Though you may have no intention of hooking up with your friend’s ex or acting inappropriately, anything is possible. Many friendships are ruined and thrown away because of drunken decisions and the inability to think before you act. Always think how your actions might affect your friend and, as always, walk away and remove yourself from the situation if the ex begins flirting with you or acts inappropriately towards you. On the other hand, there are many girls all across the country who have dated each other’s exes. If you find yourself developing feelings for the ex, talk to your friend about it subtly. Depending on the situation and how serious the relationship was, your friend may even be okay with you developing a relationship with her ex and support your choice. Don’t count on this happening though. Put yourself in her shoes and think about how you would react if she hooked up with one of your exes. If it happens, don’t hide it from her. She will absolutely find out somehow and will not trust you and your friendship will quickly change for the worse.
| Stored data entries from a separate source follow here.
Lemma CommitTransaction_spec_witness : fst (SM_CommitTransaction 0 3 sample_sm_txn) = Ret ().
Proof.
  pose proof (CommitTransaction_spec 0 _ 3 sample_sm_txn heap_sample_txn) as H.
  destruct (SM_CommitTransaction 0 3 sample_sm_txn) as [r sm'].
  rewrite decide_True in H by (by vm_compute). apply H.
Defined.

Lemma AbortTransaction_spec_witness : fst (SM_AbortTransaction 0 3 sample_sm_txn) = Ret ().
Proof.
  pose proof (AbortTransaction_spec 0 _ 3 sample_sm_txn heap_sample_txn) as H.
  destruct (SM_AbortTransaction 0 3 sample_sm_txn) as [r sm'].
  rewrite decide_True in H by (by vm_compute). apply H.
Defined.

Lemma EndSession_final_witness :
  exists e, fst (SM_CommitTransaction 0 9 (snd (EndSession 0 8 sample_sm_txn))) = Err e.
Proof.
  pose proof (EndSession_final 0 _ 8 sample_sm_txn heap_sample_txn ltac:(by vm_compute)) as H.
  destruct (EndSession 0 8 sample_sm_txn) as [r sm']. destruct H as (_ & _ & H & _). apply H.
Defined.

Lemma GetSession_CreateSession_witness :
  fst (SM_GetSession [Byte.x02] 9 (snd (CreateSession "d" (Ret [Byte.x02]) 8 sample_sm))) = Some 1.
Proof.
  pose proof (GetSession_CreateSession "d" [Byte.x02] [Byte.x01] 8 9 sample_sm (sm_ok_run _ _ sm_ok_New)) as H.
  assert (fst (CreateSession "d" (Ret [Byte.x02]) 8 sample_sm) = Ret 1) as E by (by vm_compute).
  destruct (CreateSession "d" (Ret [Byte.x02]) 8 sample_sm) as [r sm']. cbn [fst] in E.
  destruct H as (ref & Hr & H & _). cbn [snd]. congruence.
Defined.

End Witnesses.

(** The same session on a pod that shares its cache with a second one. *)
Definition shared_session : Session :=
  {| s_ID := "AQ=="; s_LsID := [Byte.x01]; s_ClientID := "c"; s_State := SessionStateActive; s_CreatedAt := 1;
     s_LastActivity := 1; s_TransactionState := TransactionStateNone; s_CurrentTxnNumber := 0;
     s_PinnedServer := None; s_PinnedConnection := None |}.

Definition shared_sm : SessionManager (gmap string (list byte)) :=
  {| sm_sessions := {["AQ==" := 0]}; sm_heap := {[0 := shared_session]}; sm_next := 1; sm_dc := Some sample_dc |}.

Lemma remote_session_stuck_witness :
  let JS := table_json [sessionData_of (PF := decimal_pointers)
              (set_activity 2 (set_pins (Some 3) (Some 4) (set_txn TransactionStateInProgress 7 shared_session)))] in
  let JT := table_json [] in
  let sm3 := snd (ResetTransactionState 0 (snd (SM_CommitTransaction 0 3
               (snd (StartTransaction (JS := JS) (JT := JT) (PF := decimal_pointers) 0 (Some 3) (Some 4) 7 2 shared_sm))))) in
  let smB := NewSessionManagerWithDistributedCache (sm_dc sm3) in
  fst (StartTransaction (JS := JS) (JT := JT) (PF := decimal_pointers) 0 None None 8 9
         (snd (SM_GetSession (JS := JS) [Byte.x01] 6 smB))) = Err "transaction already in progress".
Proof.
  cbn zeta.
  apply (remote_session_stuck (LS := table_json_laws _) (PF := decimal_pointers) 0 shared_session (Some 3) (Some 4) 7 2 3 6 9
    shared_sm sample_dc ∅ [Byte.x00]); by vm_compute.
Defined.
(** A transaction the caches do not know goes to the server the topology names. *)
Lemma selectServer_topology coll td op st srv w :
  bc_peek (b64_EncodeToString (td_LsID td)) (tc_c (mg_transactions (rt_m st))) = None ->
  tc_dc (mg_transactions (rt_m st)) = None -> SelectServer (rt_w st) = (Ok (Some srv), w) ->
  let sel := selectServer 0 coll (Some td) op st in fst sel = Ok (Some srv) /\ rt_w (snd sel) = w.
Proof.
  intros Hp Hd Hsel. cbn zeta. unfold selectServer, peek_transaction, with_transactions, transaction_peek.
  cbn [tc_c tc_dc]. rewrite Hp, Hd. cbn. unfold select_cursor_or_topology, select_from_topology. cbn. by rewrite Hsel.
Qed.

(** A failed write that is to be retried. *)
Lemma talk_write_fails k srv c wm op td st err w :
  is_ErrorProcessor srv = true -> WriteWireMessage c wm (rt_w st) = (Some err, w) ->
  isRetryableError (wrapNetworkError err) = true -> k < maxRetries ->
  fst (talk k srv c wm op td st) = Retry.
Proof.
  intros Hep Hw Hr Hk. unfold talk. rewrite Hep. cbn [negb]. unfold mbind, exchange, roundTrip, write_message, finish_exchange. rewrite Hw.
  cbn -[maxRetries Nat.ltb isRetryableError]. rewrite Hr. by destruct (Nat.ltb_spec k maxRetries); [|lia].
Qed.

(** The retry of a starting request hides its real error: when the first write
    fails with an error that is retried, the second attempt finds the
    transaction already in progress and the call returns that instead, with
    the transaction left in progress. *)
Theorem start_retry_hides_error msg op td ref s tags m w srv c w1 w2 w3 err :
  mg_client m = true -> msg_Op msg = Some op -> om_TransactionDetails (op_methods op) = Some td ->
  td_IsStartTransaction td = true -> ~ ends_transaction (command op) -> command op <> "endSessions" ->
  local_session (b64_EncodeToString (td_LsID td)) (mg_sessions m) = Some (ref, s) ->
  s_State s = SessionStateActive -> s_TransactionState s = TransactionStateNone ->
  IsHealthy (time_Now w) m = true -> fst (om_CursorID (op_methods op)) = 0%Z ->
  bc_peek (b64_EncodeToString (td_LsID td)) (tc_c (mg_transactions m)) = None -> tc_dc (mg_transactions m) = None ->
  SelectServer w = (Ok (Some srv), w1) -> Server_Connection srv w1 = (Ok c, w2) -> is_ErrorProcessor srv = true ->
  WriteWireMessage c (msg_Wm msg) w2 = (Some err, w3) -> isRetryableError (wrapNetworkError err) = true ->
  fst (RoundTrip msg tags m w) = Fail (errors_New "transaction already in progress") /\
  exists s', session_at ref (snd (RoundTrip msg tags m w)) = Some s' /\ in_transaction s' srv c.
Proof.
  intros Hc Ho Htd Hst Hne Hes Hl Ha Hn Hh Hcid Hp Hdc Hsel Hconn Hep Hw Hr.
  destruct (RoundTrip_local msg op td ref s tags m w Hc Ho Htd Hl) as (st & t & -> & Hs & Ht & Hd & _ & Hhw).
  destruct (Hhw Hh) as [Ew Etc]. unfold serve.
  destruct (loop_step (fun k => attempt_once k (msg_Wm msg) op (Some td) (Some ref)) maxRetries 0 st) as [Hsnd Hfst].
  destruct (retry_loop (S maxRetries) 0 _ st) as [r st'].
  destruct (attempt_unpinned 0 (msg_Wm msg) op td ref (set_activity t s) st Hs) as (st0 & Hf0 & Hw0 & Eatt).
  { unfold GetPinnedServer. rewrite decide_False; [done|]. cbn. by rewrite Hn. }
  rewrite Hcid in Eatt, Hf0, Hw0. destruct (selectServer_topology (collection op) td op st srv w1) as [Es Esw]; [by rewrite Etc|by rewrite Etc|by rewrite Ew|].
  destruct (frame_selectServer 0 (collection op) (Some td) op st) as (l & Hf & _). rewrite Es in Eatt. rewrite Esw in Hw0.
  assert (session_at ref st0 = Some (set_activity t s)) as Hs0.
  { by rewrite (frame_session _ _ _ ref Hf0), (frame_session _ _ _ ref Hf). }
  destruct (get_connection_open 0 srv (op_database op (collection op) parsed_database) (collection op) ref c w2 st0) as (st1 & Hf1 & Hw1 & Eg).
  { by rewrite Hs0. } { unfold pinned_of. rewrite Hs0. unfold GetPinnedConnection. rewrite decide_False; [done|]. cbn. rewrite Hn. naive_solver. } { by rewrite Hw0. }
  unfold mbind in Eatt. rewrite Eg in Eatt.
  destruct (after_checkout_start 0 (msg_Wm msg) op td ref (set_activity t s) srv c st1) as
    (st2 & s2 & Eac & Hs2 & Hin & _ & Hact & _ & Hd2 & Hw2); try done.
  { by rewrite (frame_session _ _ _ ref Hf1). }
  rewrite Eac in Eatt. rewrite Eatt in Hsnd, Hfst.
  pose proof (talk_write_fails 0 srv c (msg_Wm msg) op (Some td) st2 err w3 Hep ltac:(by rewrite Hw2, Hw1) Hr ltac:(unfold maxRetries; lia)) as Hretry.
  destruct (framed_talk (msg_Wm msg) op (Some td) 0 srv c st2) as (l3 & Hf3 & _).
  destruct (talk 0 srv c (msg_Wm msg) op (Some td) st2) as [x st3]. cbn [fst snd] in *. subst x.
  destruct (attempt_pinned 1 (msg_Wm msg) op td ref s2 srv c st3) as (st4 & Hf4 & _ & E4); [by rewrite (frame_session _ _ _ ref Hf3)|done|].
  destruct (after_checkout_restart 1 (msg_Wm msg) op td ref s2 srv c st4) as (st5 & E5 & Hs5 & Hsame5); try done.
  { by rewrite (frame_session _ _ _ ref Hf4), (frame_session _ _ _ ref Hf3). } { destruct Hin as (Hip & _). by rewrite Hip. }
  cbn in Hsnd, Hfst. rewrite E4, E5 in Hsnd, Hfst. cbn in Hsnd, Hfst. subst r st'. split; [done|].
  assert (rt_defers st5 = [DClose c false]) as ->.
  { destruct Hsame5 as (_ & -> & _), Hf4 as (_ & -> & _), Hf3 as (_ & -> & _). rewrite Hd2.
    destruct Hf1 as (_ & -> & _), Hf0 as (_ & -> & _), Hf as (_ & -> & _). by rewrite Hd. }
  cbn. rewrite Hs5. unfold IsTransactionActive. rewrite bool_decide_true by apply Hin. by eauto.
Qed.

End Transactions.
It’s completely normal for your friend to become jealous of the fact that you are spending time with the ex instead of her, or even suggest that you and the ex are romantically involved. Jealousy is a part of life especially in sensitive situations. You need to be extra careful not to say things or do things that will make her jealous. Don’t tell her about his new fling Sara, or how you and him went to the Red Sox game instead of going out to the bar with her. If she truly is over him, no need to remind her of the times they had together or talk about how much happier he is. If she asks, simply say that he is doing well. Leave it at that and only include small talk. Talk about the job he just got and how he is excited about it, or that he is going to spend time with his aunt in California next week. Keep the conversation basic and comment on the happenings of his professional life or family rather than his romantic partners, or lack thereof.
Group Hang Outs
Group hang outs are probably the easiest way to ease yourself and your friend into the situation. Assure her that there will be other people around and it just not you and the ex. She will be much more comfortable knowing that you are not hanging out alone and will see that you are not hanging out with him to spite her. You like spending time with his group of friends and it might even give her hope that in time, she can become friends with everyone again soon. Group hang outs offer plenty of opportunities to escape from awkward situations that might come up.
Things Will be Different
Accept that things will be different. He is no longer dating your friend. The double dates have ended and the relaxing nights in have ended as well. Know that this is difficult for your friend no matter how “okay with it” she claims she is. Somewhere along the line you will be introduced to new girlfriends and new romantic partners. You will probably more than once have to defend your friend and change the subject. You may even discover that you really don’t even like them or their friend group all that much after attempts to stay friends. Have the courage to always do what is best for you and for your friend and understand that things will be different. You are seeing them in a whole new light and a whole new situation. Stand your ground and keep an open mind. Remember to not jeopardize your relationship with your best friend. Have fun and as always stay safe. It is very possible to stay friends with your ex’s friend group after a breakup and for everyone to feel comfortable and approve of the situation.